A conceptual Munisteri marries tension with buoyancy
Now that Ben Munisteri isn’t dancing with his company, he stands on a sort of “Earthly Perch,” choreographing with a wiser perspective. One of Ben Munisteri Dance Projects seven dancers, Ben look-a-like Eric Sean Fogel, said in the after-talk that the work is “more conceptual” now. With Kathy Kaufman’s simple lighting solutions and as seen in Dance Theater Workshop’s fine black box theater that seems to invite experiment, the
40-year-old Munisteri’s new work shows as much maturity as childlike delight.
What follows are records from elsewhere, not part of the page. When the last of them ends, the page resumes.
(** The text that graphviz saves for a source: the source itself, closed
    by a newline when it is not empty and does not end with one. *)
Fixpoint ends_with_lf (s : string) : bool :=
  match s with
  | EmptyString => false
  | String c EmptyString => Ascii.eqb c lf
  | String _ s' => ends_with_lf s'
  end.

Definition dot_file_text (source : string) : string :=
  if decide (source = "") then ""
  else if ends_with_lf source then source
  else source ++ String lf "".

(** [graphviz.Source(source, filename=, format=, directory=).render()]:
    the directory is created if needed, the DOT text is saved as
    [directory/filename], the engine turns the saved text into
    [directory/filename.format], and that path is returned. *)
Definition Source_render (h : host) (source filename format directory : string)
  : M world string :=
  let filepath := directory ++ "/" ++ filename in
  os_makedirs h directory true ;;;
  open_w h filepath ;;;
  write_close h filepath (dot_file_text source) ;;;
  match dot_png h (dot_file_text source) with
  | inl e => raise e
  | inr png =>
      let rendered := filepath ++ "." ++ format in
      fun w => (Ret rendered, set_fs (with_file rendered png (fs w)) w)
  end.
(** * Heart Disease Risk Analyzer: validation, encoding and model dispatch

    A shallow embedding of [GUI.py] (class [HeartDiseasePredictor]): the
    field table, the validation loop, the encoding loop, the call of the
    scaler and of the selected model, and the loading of the artifacts at
    start-up.  Widgets are reduced to what the logic reads from them (the
    text returned by [widget.get()]) and what it writes to them (the result
    text, its colour and the status bar); message boxes, [joblib.load] and
    the calls into the unpickled objects are recorded as events.

    Text typed by the user is modelled by [string] over code points below
    128, the fixed messages are given in UTF-8; a Python [float] is an
    IEEE-754 binary64 value ([spec_float] at precision 53).  On such
    text [str.strip] drops TAB, LF, VT, FF, CR, FS, GS, RS, US and the
    space, while [float] skips TAB, LF, VT, FF, CR and the space only:
    the two are kept apart, since [validate_inputs] converts the stripped
    text and the encoding loop of [predict] the text as typed. *)

From Stdlib Require Import ZArith NArith List String Ascii Bool Lia.
From Stdlib Require Import Floats.SpecFloat.
Import ListNotations.

Local Open Scope string_scope.
Local Open Scope Z_scope.

(** ** Python strings *)

Module PyStr.

(** [str.isspace] on one character: TAB, LF, VT, FF, CR, the four
    separators FS, GS, RS, US and the space. *)
Definition is_space (c : ascii) : bool :=
  let n := N_of_ascii c in
  ((9 <=? n)%N && (n <=? 13)%N) || ((28 <=? n)%N && (n <=? 32)%N).

Fixpoint lstrip (s : string) : string :=
  match s with
  | EmptyString => EmptyString
  | String c t => if is_space c then lstrip t else s
  end.

Fixpoint rstrip (s : string) : string :=
  match s with
  | EmptyString => EmptyString
  | String c t =>
      match rstrip t with
      | EmptyString => if is_space c then EmptyString else String c EmptyString
      | String _ _ as r => String c r
      end
  end.

(** [s.strip()] with no argument. *)
Definition strip (s : string) : string := rstrip (lstrip s).

Definition is_lower (c : ascii) : bool :=
  let n := N_of_ascii c in (97 <=? n)%N && (n <=? 122)%N.

Definition is_upper (c : ascii) : bool :=
  let n := N_of_ascii c in (65 <=? n)%N && (n <=? 90)%N.

Definition upper (c : ascii) : ascii :=
  if is_lower c then ascii_of_N (N_of_ascii c - 32) else c.
(** * Charm and bundle URLs: the parser of [url.go], embedded and verified

    The development follows the Go source function by function.  Go
    strings are byte sequences and are modelled by [string] (a list of
    8-bit [ascii]); Go's [int] is modelled by [Z] with the 64-bit range
    written out where the source depends on it ([strconv.Atoi]).

    Layout:
    - [strings], [strconv]: the functions of Go's standard library the source calls
      (with [fmt]'s [%d] and [%02x]);
    - [regexp]: regular expressions with a derivative matcher, used for
      [validName];
    - [gourl]: [net/url.Parse], which [ParseURL] starts with;
    - [charm]: the source itself, parameterised by the two external
      vocabularies (supported series, valid user names);
    - the properties of the library functions, then of the source. *)

From Stdlib Require Import Bool Arith ZArith NArith List Ascii String Lia.
Import ListNotations.

Local Open Scope list_scope.
Local Open Scope string_scope.

(* ================================================================== *)
(** * Bytes *)

Definition byte := ascii.
Bind Scope char_scope with byte.

Definition code (b : byte) : N := N_of_ascii b.

(** [lo <= b && b <= hi], on byte values. *)
Definition between (lo hi b : byte) : bool :=
  (code lo <=? code b)%N && (code b <=? code hi)%N.

Definition isDigit (b : byte) : bool := between "0" "9" b.
Definition isLower (b : byte) : bool := between "a" "z" b.
Definition isUpper (b : byte) : bool := between "A" "Z" b.

Definition oneOf (set : string) (b : byte) : bool :=
  existsb (Ascii.eqb b) (list_ascii_of_string set).

(** Every byte of [s] satisfies [p]. *)
Fixpoint allBytes (p : byte -> bool) (s : string) : bool :=
  match s with
  | EmptyString => true
  | String b s' => p b && allBytes p s'
  end.

(* ================================================================== *)
(** * The Go standard library, as far as the source uses it *)

Module strings.

(** [strings.Split(s, sep)] for a one-byte separator: never empty, and
    [Split("", sep)] is the one-element list holding [""]. *)
Fixpoint Split (s : string) (sep : byte) : list string :=
  match s with
  | EmptyString => [EmptyString]
  | String c s' =>
      if Ascii.eqb c sep then EmptyString :: Split s' sep
      else match Split s' sep with
           | [] => [String c EmptyString]
           | p :: ps => String c p :: ps
           end
  end.

Fixpoint Join (parts : list string) (sep : string) : string :=
  match parts with
  | [] => EmptyString
  | [p] => p
  | p :: ps => p ++ sep ++ Join ps sep
  end.

Fixpoint HasPrefix (s prefix : string) : bool :=
  match prefix, s with
  | EmptyString, _ => true
  | String _ _, EmptyString => false
  | String p prefix', String a s' => Ascii.eqb a p && HasPrefix s' prefix'
  end.

Fixpoint TrimLeft (s : string) (c : byte) : string :=
  match s with
  | EmptyString => EmptyString
  | String a s' => if Ascii.eqb a c then TrimLeft s' c else s
  end.
Lemma list_files_stops_at_bad_entry_witness :
  file_tree (exec (list_files ascii_lower world_second_entry_bad) stale_state) =
  map shown_row [sample_entry "a.txt" 1].
Proof.
  edestruct (list_files_stops_at_bad_entry ascii_lower world_second_entry_bad stale_state
               unpack_url "secret"
               (listing [sample_entry "a.txt" 1;
                         PDict [("name", PStr "b.txt"); ("metadata", PNone)]])
               eq_refl eq_refl ltac:(discriminate) eq_refl eq_refl
               [("message", PStr "ok");
                ("files", PList [sample_entry "a.txt" 1;
                                 PDict [("name", PStr "b.txt"); ("metadata", PNone)]]);
                ("count", PInt 2)]
               (PStr "ok")
               [sample_entry "a.txt" 1; PDict [("name", PStr "b.txt"); ("metadata", PNone)]]
               eq_refl eq_refl eq_refl
               [("a.txt", sample_entry "a.txt" 1);
                ("b.txt", PDict [("name", PStr "b.txt"); ("metadata", PNone)])]
               [sample_entry "a.txt" 1]
               (PDict [("name", PStr "b.txt"); ("metadata", PNone)]) []
               none_has_no_get) as [H _];
    try exact H; reflexivity.
Defined.
(** X3. A successful [kvStorableLoad] into a receiver with a 32-byte id
    leaves a valid record: the milestone id is bytes 2..33 of the key, the
    spent flag says whether byte 1 of the key is 1, the amount is the
    little-endian integer of the first 8 bytes of the value and lies below
    2^64.  Bytes past the 34th of the key and the 8th of the value are
    ignored. *)
Theorem load_gives_valid_record (t : TreasuryOutput) (key value : bytes) :
  length (MilestoneID t) = MilestoneIDLength →
  (kvStorableLoad t key value).2 = None →
  let o := (kvStorableLoad t key value).1 in
  valid o ∧
  MilestoneID o = take 32 (drop 2 key) ∧
  Spent o = bool_decide (key !! 1%nat = Some x01) ∧
  Amount o = Uint64 (take 8 value).
Proof.
  intros Ht. rewrite kvStorableLoad_cases. unfold MilestoneIDLength in *.
  destruct key as [|p [|flag rest]]; [done|done|]. cbv zeta.
  destruct (decide (length rest < 32)%nat); [done|].
  destruct (decide (length value < 8)%nat); [done|]. intros _.
  cbn [fst snd set_Spent set_Amount set_MilestoneID MilestoneID Amount Spent drop].
  rewrite copy_full by (rewrite length_take; lia).
  split; [|split; [done|split; [|done]]].
  - split; simpl.
    + rewrite length_take. unfold MilestoneIDLength. lia.
    + apply Uint64_range.
  - simpl. apply bool_decide_ext. split; congruence.
Qed.

(** X4. Loading then encoding is the identity on canonical records: for
    a 34-byte key made of the namespace byte, a flag byte 0 or 1 and a
    32-byte id, and an 8-byte value, the load succeeds and the loaded
    record encodes back to the same key and value. *)
Theorem load_then_encode (t : TreasuryOutput) (spent : bool) (mid value : bytes) :
  length (MilestoneID t) = MilestoneIDLength →
  length mid = MilestoneIDLength →
  length value = 8%nat →
  let key := P :: (if spent then x01 else x00) :: mid in
  let o := (kvStorableLoad t key value).1 in
  (kvStorableLoad t key value).2 = None ∧
  kvStorableKey P o = key ∧
  kvStorableValue o = value.
Proof.
  intros Ht Hmid Hval key o. subst key o.
  rewrite kvStorableLoad_cases. cbv zeta.
  rewrite !decide_False by lia.
  rewrite (take_ge mid), (take_ge value) by lia.
  rewrite copy_full by congruence.
  cbn [fst snd]. split; [done|]. split.
  - rewrite kvStorableKey_eq by done. cbn. by destruct spent.
  - rewrite kvStorableValue_eq. cbn. by apply PutUint64_Uint64.
Qed.

(** X5. A failed load is not all-or-nothing: when the key is long enough
    but the value has fewer than 8 bytes, [kvStorableLoad] returns the
    capacity error and the receiver has already been given the milestone
    id of the key and the amount 0, its spent flag untouched. *)
Theorem load_short_value_overwrites (t : TreasuryOutput) (key value : bytes) :
  length (MilestoneID t) = MilestoneIDLength →
  (34 ≤ length key)%nat →
  (length value < 8)%nat →
  kvStorableLoad t key value
  = ({| MilestoneID := take 32 (drop 2 key); Amount := 0; Spent := Spent t |},
     Some (ErrReadCapacity 8 (length value))).
Proof.
  intros Ht Hkey Hval. rewrite kvStorableLoad_cases. unfold MilestoneIDLength in *.
  destruct key as [|p [|flag rest]]; cbn [length] in Hkey; [lia|lia|].
  cbv zeta. rewrite decide_False by lia. rewrite decide_True by lia.
  rewrite copy_full by (rewrite length_take; lia). done.
Qed.

End MoreCodec.

(** ** Adding, deleting and reading single outputs *)

Section PointOperations.
Import ext.
Variable P : byte.

Lemma AddTreasuryOutput_healthy to u :
  fault (utxoStorage u) = None →
  AddTreasuryOutput P to u
  = (None, managerOf (<[kvStorableKey P to := kvStorableValue to]> (content u))).
Proof. intros Hs. unfold AddTreasuryOutput, Set_, content. by rewrite Hs. Qed.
“Turbine Mines” was down pat January 18 two years after at its grand Joyce premiere. The cast is a cool, otherworldly subculture moving to Vangelis’s soundtrack from “Blade Runner,” a collage of sounds including lines such as “I’ve seen things…” that suggest premature world-weariness. It’s balanced by a sugary innocence as in Danica Holoviak’s wheelbarrow-style supported turns—with her hands on the floor and feet held by a partner. Katherine McDowell’s scintillating iridescent costumes seem woven of the contradictions.
“Not Human” premiered earlier this year. It opens with the sound of kitten meows, immediately relaxing the audience with its light humor. Six rumps are raised; the bodies crawl as if in pursuit of a possible foe, imagined or real. To roaring, the two men prance with ballet hands poised like paws. The cat sounds fade into Eno, Debussy, Devo, and the feline imagery dissolves into no specific species. Blurred digital patterns of skyscraper windows at night follow projected palmate fronds. In abstract fashion, the animals go clubbing, with some nice partnering. Animal behavior is a common theme and a tough act to follow. Highlights are Lisa Wheeler’s upbeat solo to the sound of dogs barking, and Hope Davis’s spectacular instep.
Munisteri’s idiosyncratic formalism creates compelling and poetic theater in the brand new “Tuesday, 4 a.m.” The cast wears billowing vintage nightdresses and pjs, dancing to Stravinsky’s “Capriccio for Piano and Orchestra.” It is like a choreographer’s dream in which the wee hours inspire total abandon; anything can happen, and what happens here seems more real than imagined, even if events are only abstractly suggested.
In a diagonal septet, three pairs couple positioned like crabs. In a curious but credible repeated gesture, a female dancer piggybacks on a partner and beats his/her shoulder with a clenched fist. The love tap evinces frustrations that foment in relationships or recalls a child protesting bedtime. A Tiffany pattern projected on the floor dresses the stage with almost religious significance when Holoviak’s batterie flutter over it in a solo. Through Kaufman’s magical stagecraft, an orange sun burns the black cyclorama, dropping while a pale moon rises.
Christine McMillan’s infectious pleasure is a highlight of the wonderful “Thunderblood,” which premiered at Jacob’s Pillow this past summer. Bright pinks and oranges dominate the unitards worn by the cast and the movement is bare of reference and narrative. In McMillan’s solo, her hands express the vibrato in a live duet of Evren Celimli on violin and Mike Rivard on bass. Long time Munisteri collaborator Celimli’s commissioned score is the backbone of this piece of pure dance. The music’s Middle Eastern thread inspires Egyptian angularity and totemic formations. It looks very rhythmic and Munisteri reveals in the after-talk that the dance was rehearsed to only a percussive track of the music—the melody was added later. A trio retreats on their hands and knees while three advance, infiltrating their diagonal line on foot. Tricia Brouk stands on a pedestal of Fogel and Beau Hancock on all fours. There are convoluted trios, cantilevered pairs, and airplane lifts. Music and movement freeze and their single thread hangs in the air indelibly.
Munisteri’s unique marriage of tension and buoyancy challenges his dancers, who nevertheless interpret his vision personally. Munisteri evolves with “Thunderblood” and “Tuesday,” using two interesting and uncharted musical choices and reveling, as other contemporary choreographers also are, in the power of pure dance.